Charting the landscape for responsible and ethical quantum computing

Although at an early stage of development, quantum computing offers transformative potential across industry and wider society. Potential applications, including quantum machine learning, simulation, and optimisation, are being explored across sectors such as financial services, healthcare and pharmaceuticals, and scientific discovery. Future use cases, which could include the discovery of novel pharmaceuticals, optimising energy efficiency, and fraud detection, present an opportunity for significant societal benefits.  

This pivotal moment in quantum computing’s evolution presents an important opportunity to take a responsible and ethical approach to its development and use. As we’ve learnt from past examples of emerging technologies, such considerations must enter at an early stage in order to steer the trajectory of development towards maximising societal benefits, ensuring their equitable distribution, and minimising potential risks. At the NQCC, we work proactively to embed responsible and ethical quantum computing throughout all of our activities, as well as championing and enabling a responsible approach across the quantum landscape. 

This commitment to responsible innovation is shared by many across the quantum computing community. At the NQCC’s Roundtable Workshop on Responsible and Ethical Quantum Computing (REQC), hosted at techUK offices in September 2023, we brought together thought leaders in quantum computing, policy, and responsible technology to establish a shared understanding of the current landscape for REQC in the UK and internationally.  

Mentioned frequently at the workshop was the UK’s world-leading position on responsible innovation in quantum, evidenced by the emphasis on societal benefit, ethical development, and responsible innovation throughout the UK’s National Quantum Strategy. Others agree: the World Economic Forum’s Quantum Economy Blueprint uses the UK as a key case study in how to develop a responsible National Strategy. The more recent publication of the Regulatory Horizons Council report on Regulating Quantum Technology Applications, written by a team of independent experts commissioned by DSIT’s Office for Quantum, highlights responsible innovation as a core theme for both current practice and future regulation, to incorporate societal and ethical dimensions. 

It was also clear at the workshop that the industry – both end-users and vendors – recognises the importance of responsible innovation in quantum. Good intentions and a commitment to doing the right thing were frequently heard, but it was noted that further support and guidance on responsible quantum is needed to deliver. In response, the NQCC, along with industry co-chairs techUK and UKQuantum, recently established the Responsible Quantum Industry Forum, to enable the UK’s quantum industry in the responsible development and use of quantum technologies. Following the co-development of shared principles, the Forum provides a venue for member organisations to share best practices, case studies, and lessons learnt in operationalising responsible quantum. 
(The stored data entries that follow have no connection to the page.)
(** ** Collecting the results of the piles *)

Module DivideAndConquerFacts.
Import DivideAndConquer.

Lemma lookup_store_same {V : Type} (name : string) (value : V) (a : annotations V) :
  lookup name (store name value a) = Some value.
Proof.
  induction a as [|[key old] a IH]; simpl.
  - rewrite String.eqb_refl. reflexivity.
  - destruct (String.eqb key name) eqn:E; simpl; rewrite E; [reflexivity | exact IH].
Qed.

Lemma lookup_store_other {V : Type} (name key : string) (value : V) (a : annotations V) :
  key <> name -> lookup key (store name value a) = lookup key a.
Proof.
  intros Hne. induction a as [|[key' old] a IH]; simpl.
  - destruct (String.eqb name key) eqn:E; [|reflexivity].
    apply String.eqb_eq in E. congruence.
  - destruct (String.eqb key' name) eqn:E; simpl.
    + apply String.eqb_eq in E. subst key'.
      destruct (String.eqb name key) eqn:E'; [|reflexivity].
      apply String.eqb_eq in E'. congruence.
    + rewrite IH. reflexivity.
Qed.

Lemma modify_m_fields (cdata : AnnData) (name : string) (modifier : Z -> outcome Z)
    (cdata' : AnnData) :
  _modify cdata get_m_data set_m_data name modifier = Ok cdata' ->
  obs cdata' = obs cdata /\ var cdata' = var cdata.
Proof.
  unfold _modify. destruct (get_m_data cdata name) as [old| |]; simpl; try discriminate.
  destruct (modifier old) as [new| |]; simpl; try discriminate.
  intros H. injection H as <-. split; reflexivity.
Qed.

Lemma modify_v_fields (cdata : AnnData) (name : string)
    (modifier : Vector -> outcome Vector) (cdata' : AnnData) :
  _modify cdata get_v_data set_v_data name modifier = Ok cdata' ->
  obs cdata' = obs cdata /\ uns cdata' = uns cdata.
Proof.
  unfold _modify. destruct (get_v_data cdata name) as [old| |]; simpl; try discriminate.
  destruct (modifier old) as [new| |]; simpl; try discriminate.
  intros H. injection H as <-. split; reflexivity.
Qed.

Lemma get_shaped_data_ok (a : annotations Vector) (name : string) (v : Vector) :
  _get_shaped_data a name = Ok v -> lookup name a = Some v.
Proof.
  unfold _get_shaped_data.
  destruct (assert (negb (has_double_underscore name))); simpl; try discriminate.
  destruct (lookup name a); [|discriminate]. intros H. injection H as <-. reflexivity.
Qed.

Lemma modify_o_written (cdata : AnnData) (name : string)
    (modifier : Vector -> outcome Vector) (cdata' : AnnData) :
  _modify cdata get_o_data set_o_data name modifier = Ok cdata' ->
  exists old new,
    lookup name (obs cdata) = Some old
    /\ modifier old = Ok new
    /\ lookup name (obs cdata') = Some new
    /\ (forall key, key <> name -> lookup key (obs cdata') = lookup key (obs cdata))
    /\ uns cdata' = uns cdata.
Proof.
  unfold _modify, get_o_data.
  destruct (_get_shaped_data (obs cdata) name) as [old| |] eqn:E; simpl; try discriminate.
  apply get_shaped_data_ok in E.
  destruct (modifier old) as [new| |] eqn:E'; simpl; try discriminate.
  intros H. injection H as <-. exists old, new. simpl.
  split; [assumption|]. split; [assumption|].
  split; [apply lookup_store_same|]. split; [|reflexivity].
  intros key Hkey. apply lookup_store_other. assumption.
Qed.

Lemma for_each_invariant (P : AnnData -> Prop) (names : list (string * bool))
    (flag : bool) (body : string -> AnnData -> outcome AnnData) :
  (forall name always a a',
      In (name, always) names -> body name a = Ok a' -> P a -> P a') ->
  forall a a', for_each names flag body a = Ok a' -> P a -> P a'.
Proof.
  induction names as [|[name always] names IH]; intros Hbody a a' H HP; simpl in H.
  - injection H as <-. assumption.
  - destruct (always || flag).
    + destruct (body name a) as [a1| |] eqn:E; simpl in H; try discriminate.
      apply (IH (fun n al x y Hin => Hbody n al x y (or_intror Hin)) a1 a' H).
      apply (Hbody name always a a1); [left; reflexivity | assumption | assumption].
    + simpl in H.
      apply (IH (fun n al x y Hin => Hbody n al x y (or_intror Hin)) a a' H HP).
Qed.

Lemma for_each_genes_fields (names : list (string * bool)) (flag : bool)
    (key : string -> string) (modifier : string -> Vector -> outcome Vector)
    (cdata cdata' : AnnData) :
  for_each names flag
    (fun name cdata => _modify cdata get_v_data set_v_data (key name) (modifier name))
    cdata = Ok cdata' ->
  obs cdata' = obs cdata /\ uns cdata' = uns cdata.
Proof.
  intros H.
  refine (for_each_invariant (fun a => obs a = obs cdata /\ uns a = uns cdata)
            names flag _ _ cdata cdata' H (conj eq_refl eq_refl)).
  intros name always a a' _ Hbody [Ho Hu].
  apply modify_v_fields in Hbody. destruct Hbody as [Ho' Hu']. split; congruence.
Qed.

#[local] Arguments for_each : simpl never.

Ltac other_name is_final :=
  destruct is_final; simpl; discriminate.

Lemma for_each_cells_keeps (is_final : bool) (flag : bool)
    (modifier : string -> Vector -> outcome Vector) (cdata cdata' : AnnData) :
  for_each [ ("candidate", true); ("cell_deviant_votes", true); ("dissolved", true);
             ("outlier", false) ]%string flag
    (fun name cdata =>
       _modify cdata get_o_data set_o_data (_prefix is_final name "") (modifier name))
    cdata = Ok cdata' ->
  lookup (_prefix is_final "metacell" "") (obs cdata')
  = lookup (_prefix is_final "metacell" "") (obs cdata)
  /\ uns cdata' = uns cdata.
Proof.
  intros H.
  refine (for_each_invariant
            (fun a => lookup (_prefix is_final "metacell" "") (obs a)
                      = lookup (_prefix is_final "metacell" "") (obs cdata)
                      /\ uns a = uns cdata)
            _ flag _ _ cdata cdata' H (conj eq_refl eq_refl)).
  intros name always a a' Hin Hbody [Ho Hu].
  apply modify_o_written in Hbody.
  destruct Hbody as (old & new & _ & _ & _ & Hother & Hu').
  split; [|congruence].
  rewrite Hother; [assumption|].
  destruct Hin as [E|[E|[E|[E|[]]]]]; injection E as <- _; other_name is_final.
Qed.

(** The vector of metacells of the phase after [_collect_pile_results]. *)
Lemma collect_pile_results_metacell (cdata : AnnData) (is_final : bool)
    (cells_frame genes_frame : DataFrame) (metacells_count pile_index : Z)
    (intermediate : bool) (cdata' : AnnData) (count' : Z) :
  _collect_pile_results cdata is_final cells_frame genes_frame metacells_count pile_index
    intermediate = Ok (cdata', count') ->
  exists directs values pile vector vector',
    lookup (_prefix is_final "directs" "final") (uns cdata) = Some directs
    /\ lookup "metacell" (columns cells_frame) = Some values
    /\ offset_assigned values metacells_count = Ok pile
    /\ np_max (data pile) = Ok (count' - 1)
    /\ lookup (_prefix is_final "metacell" "") (obs cdata) = Some vector
    /\ scatter vector (frame_index cells_frame) (data pile) = Ok vector'
    /\ lookup (_prefix is_final "metacell" "") (obs cdata') = Some vector'
    /\ lookup (_prefix is_final "directs" "final") (uns cdata') = Some (directs + 1).
Proof.
  unfold _collect_pile_results. intros H.
  match type of H with
  | (do _ <- ?a ; _) = _ => destruct a as [c1| |] eqn:E1; simpl in H; try discriminate
  end.
  match type of H with
  | (do _ <- ?a ; _) = _ => destruct a as [c2| |] eqn:E2; simpl in H; try discriminate
  end.
  apply for_each_genes_fields in E2. destruct E2 as [Ho2 Hu2].
  assert (Hm : exists directs,
               lookup (_prefix is_final "directs" "final") (uns cdata) = Some directs
               /\ obs c1 = obs cdata
               /\ lookup (_prefix is_final "directs" "final") (uns c1) = Some (directs + 1)).
  { unfold _modify, get_m_data in E1.
    destruct (lookup (_prefix is_final "directs" "final") (uns cdata)) as [directs|];
      simpl in E1; [|discriminate].
    injection E1 as <-. exists directs. simpl.
    split; [reflexivity|]. split; [reflexivity|]. apply lookup_store_same. }
  destruct Hm as (directs & Hd & Ho1 & Hd1).
  unfold column in H.
  destruct (lookup "metacell" (columns cells_frame)) as [values|] eqn:Hc; simpl in H;
    [|discriminate].
  destruct (offset_assigned values metacells_count) as [pile| |] eqn:Hp; simpl in H;
    try discriminate.
  destruct (np_max (data pile)) as [top| |] eqn:Ht; simpl in H; try discriminate.
  match type of H with
  | (do _ <- ?a ; _) = _ => destruct a as [c3| |] eqn:E3; simpl in H; try discriminate
  end.
  apply modify_o_written in E3.
  destruct E3 as (vector & vector' & Hv & Hs & Hv' & _ & Hu3).
  rewrite Ho2, Ho1 in Hv.
  assert (Hend : lookup (_prefix is_final "metacell" "") (obs cdata') = Some vector'
                 /\ uns cdata' = uns c3 /\ count' = top + 1).
  { destruct intermediate; simpl in H.
    - match type of H with
      | (do _ <- ?a ; _) = _ => destruct a as [c4| |] eqn:E4; simpl in H; try discriminate
      end.
      match type of H with
      | (do _ <- ?a ; _) = _ => destruct a as [c5| |] eqn:E5; simpl in H; try discriminate
      end.
      match type of H with
      | (do _ <- ?a ; _) = _ => destruct a as [c6| |] eqn:E6; simpl in H; try discriminate
      end.
      injection H as <- <-.
      apply modify_o_written in E4. destruct E4 as (_ & _ & _ & _ & _ & H4 & Hu4).
      apply modify_o_written in E5. destruct E5 as (_ & _ & _ & _ & _ & H5 & Hu5).
      apply for_each_cells_keeps in E6. destruct E6 as [H6 Hu6].
      split; [|split; [congruence | reflexivity]].
      rewrite H6, H5, H4; [assumption| |]; other_name is_final.
    - injection H as <- <-. split; [assumption|]. split; reflexivity. }
  destruct Hend as (Hfinal & Hu & ->).
  exists directs, values, pile, vector, vector'.
  replace (top + 1 - 1) with top by lia.
  repeat (split; [first [assumption | reflexivity]|]).
  rewrite Hu, Hu3, Hu2. assumption.
Qed.

(** In the preliminary phase and without the intermediate results,
    [_collect_pile_results] needs [pre_directs], the column of the pile and
    the vector [pre_metacell]. *)
Lemma collect_pile_results_returns (cdata : AnnData) (cells_frame genes_frame : DataFrame)
    (metacells_count pile_index directs top : Z) (values pile vector vector' : Vector) :
  lookup "pre_directs" (uns cdata) = Some directs ->
  lookup "metacell" (columns cells_frame) = Some values ->
  offset_assigned values metacells_count = Ok pile ->
  np_max (data pile) = Ok top ->
  lookup "pre_metacell" (obs cdata) = Some vector ->
  scatter vector (frame_index cells_frame) (data pile) = Ok vector' ->
  _collect_pile_results cdata false cells_frame genes_frame metacells_count pile_index
    false
  = Ok (set_o_data (set_m_data cdata "pre_directs" (directs + 1)) "pre_metacell" vector',
        top + 1).
Proof.
  intros Hd Hc Hp Ht Hv Hs. unfold _collect_pile_results.
  unfold _modify at 1, get_m_data. simpl _prefix. rewrite Hd. simpl bind.
  unfold for_each. simpl orb. simpl bind.
  unfold column. rewrite Hc. simpl bind. rewrite Hp. simpl bind. rewrite Ht. simpl bind.
  unfold _modify, get_o_data, _get_shaped_data. simpl.
  rewrite Hv. simpl. rewrite Hs. reflexivity.
Qed.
We also heard of the developing field of research into responsible quantum, and the opportunities to leverage lessons learnt from past technologies: anticipating implications early, engaging inclusively, and responding appropriately, working together across sectors and domains. The UK’s collaborative and vibrant quantum industry was identified as a key enabler, with the roundtable workshop itself highlighted as an example of what could be achieved by bringing interdisciplinary expertise together. 

The outputs of the roundtable workshop have been invaluable in shaping the NQCC’s strategy for responsible and ethical quantum computing, across three pillars.   

Firstly, we are carrying out research on societal, ethical, and policy considerations, leveraging our technical expertise to provide thought leadership, and disseminating our understanding into policy discussions, as well as the responsible quantum research community. 

Our research also informs the second pillar: embedding and operationalising REQC internally. To support our responsible approach, we have developed a framework for REQC and are working with our teams to build understanding, processes, and tools to put our principles into practice. 

The final pillar is enabling: championing responsible quantum and building capabilities throughout the quantum computing community. The Responsible Quantum Industry Forum is one example. Another is the NQCC’s annual Quantum Hackathon, which incorporates REQC as a core component, training a new generation of quantum computing researchers to consider and address societal and ethical considerations to innovate responsibly. 

As quantum computing continues to evolve, we must work together as a community to ensure its responsible and ethical development and use. In doing so, we can manage risks, ensure equitable distribution of benefits, and harness quantum computing’s potentially transformative capabilities to deliver a brighter future for all.